● Problem description
Copy, from the listing, every line in which the string "take" is present.

● Dataset extract
Lemma write_does id data t : table_ok (conns t) -> does (Write id data) t.
Proof.
  intros Hok. destruct data as [data|]; [|by eapply nothing_does].
  destruct (bad_id id) eqn:Hid.
  { eapply nothing_does with (r := -1); [|lia]. cbn [do_call]. unfold on_table, rust_tcp_send. by rewrite Hid. }
  pose proof Hid as Hbad. apply good_id in Hid as [Hid Hidn].
  destruct (conn_table_at _ _ Hok Hid) as (c & Hc & Hcok).
  destruct (negb (in_use c) || is_listener c || fin_needed (fins c)) eqn:Hg.
  { eapply nothing_does with (r := -1); [|lia]. cbn [do_call]. unfold on_table, rust_tcp_send.
    rewrite Hbad. cbv zeta. oindex Hc. by rewrite Hg. }
  destruct (open_state (state c)) eqn:Ho.
  2: { eapply nothing_does with (r := -1); [|lia]. cbn [do_call]. unfold on_table, rust_tcp_send.
       rewrite Hbad. cbv zeta. oindex Hc. rewrite Hg. by destruct (state c). }
  destruct (send_buf_write_spec data (tx c) (co_tx _ Hcok)) as (n & s & Hw & _).
  exists (mkAnswer (Some (Z.of_nat n)) [] []), (mkTcp (<[Z.to_nat id := set_tx s c]> (conns t)) (poll_cursor t)),
    (extend (Z.to_nat id) [Wrote (take n data)] no_labels).
  split_and!.
  - cbn [do_call]. unfold on_table, rust_tcp_send. rewrite Hbad. cbv zeta. oindex Hc. rewrite Hg.
    rewrite Hw. osimpl. rewrite (modify_at _ _ _ _ Hc). by destruct (state c).
  - eapply evolves_then; [apply evolves_refl|done|]. apply run_one; [by apply persists_refl|]. guards.
    constructor; auto. unfold plain. by apply andb_true_iff; rewrite negb_true_iff.
  - apply (explains_at _ _ _ _ _ _ c Hc no_labels_quiet); try done.
    + intros k. unfold own_writes. cbn [code from_option Datatypes.id]. rewrite Nat2Z.id.
      destruct (decide (id = Z.of_nat k)); destruct (decide (k = Z.to_nat id)); try lia; [|done].
      unfold writes. csimpl. by rewrite app_nil_r.
    + intros k. by case_decide.
    + intros ip sg Hin. apply list_elem_of_singleton in Hin. done.
    + intros seg Hin. by apply not_elem_of_nil in Hin.
Qed.

Lemma read_does id null room t : table_ok (conns t) -> does (Read id null room) t.
Proof.
  intros Hok. destruct (bad_id id || null) eqn:Hb.
  { eapply nothing_does with (r := -1); [|lia]. cbn [do_call]. unfold on_table, rust_tcp_recv. by rewrite Hb. }
  pose proof Hb as Hb'. apply orb_false_iff in Hb' as [Hid _]. apply good_id in Hid as [Hid Hidn].
  destruct (conn_table_at _ _ Hok Hid) as (c & Hc & Hcok).
  assert (Hdo : do_call (Read id null room) t =
    ('(r, out, cs) ← (if negb (in_use c) || is_listener c then Done (-1, [], conns t)
      else if (0 <? recv_len (rx c))%nat then
        '(out, r) ← recv_buf_read room (rx c);
        cs ← modify (Z.to_nat id) (set_rx r) (conns t); Done (Z.of_nat (length out), out, cs)
      else if peer_fin_received (fins c) then Done (0, [], conns t)
      else match state c with Established | FinWait1 | FinWait2 => Done (-2, [], conns t) | _ => Done (-1, [], conns t) end);
     Done (mkAnswer (Some r) out [], mkTcp cs (poll_cursor t)))).
  { cbn [do_call]. unfold on_table, rust_tcp_recv. rewrite Hb. cbv zeta. oindex Hc.
    by destruct (if _ || _ then _ else _) as [[[]]|]. }
  destruct (negb (in_use c) || is_listener c) eqn:Hg; [eapply nothing_does; [exact Hdo|lia]|].
  destruct (Nat.ltb_spec 0 (recv_len (rx c))).
  2: { destruct (peer_fin_received (fins c)); [eapply nothing_does; [exact Hdo|lia]|].
       destruct (state c); (eapply nothing_does; [exact Hdo|lia]). }
  destruct (recv_buf_read_spec room (rx c) (co_rx _ Hcok)) as (r & Hr & _). rewrite Hr in Hdo.
  cbn [mbind outcome_bind] in Hdo. rewrite (modify_at _ _ _ _ Hc) in Hdo. cbn [mbind outcome_bind] in Hdo.
  eexists _, _, (extend (Z.to_nat id) [Took (take room (pending (rx c)))] no_labels). split_and!; [exact Hdo| |].
  - eapply evolves_then; [apply evolves_refl|done|]. apply run_one; [by apply persists_refl|]. guards.
    econstructor; eauto. unfold plain. by apply andb_true_iff; rewrite negb_true_iff.
  - apply (explains_at _ _ _ _ _ _ c Hc no_labels_quiet).
    + intros k. by case_decide.
    + intros k. unfold own_reads. cbn [bytes_out].
      destruct (decide (id = Z.of_nat k)); destruct (decide (k = Z.to_nat id)); try lia; [|done].
      unfold reads. csimpl. by rewrite app_nil_r.
    + intros ip sg Hin. by apply list_elem_of_singleton in Hin.
    + intros seg Hin. by apply not_elem_of_nil in Hin.
Qed.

● Exercise answer
    (extend (Z.to_nat id) [Wrote (take n data)] no_labels).
  eexists _, _, (extend (Z.to_nat id) [Took (take room (pending (rx c)))] no_labels). split_and!; [exact Hdo| |].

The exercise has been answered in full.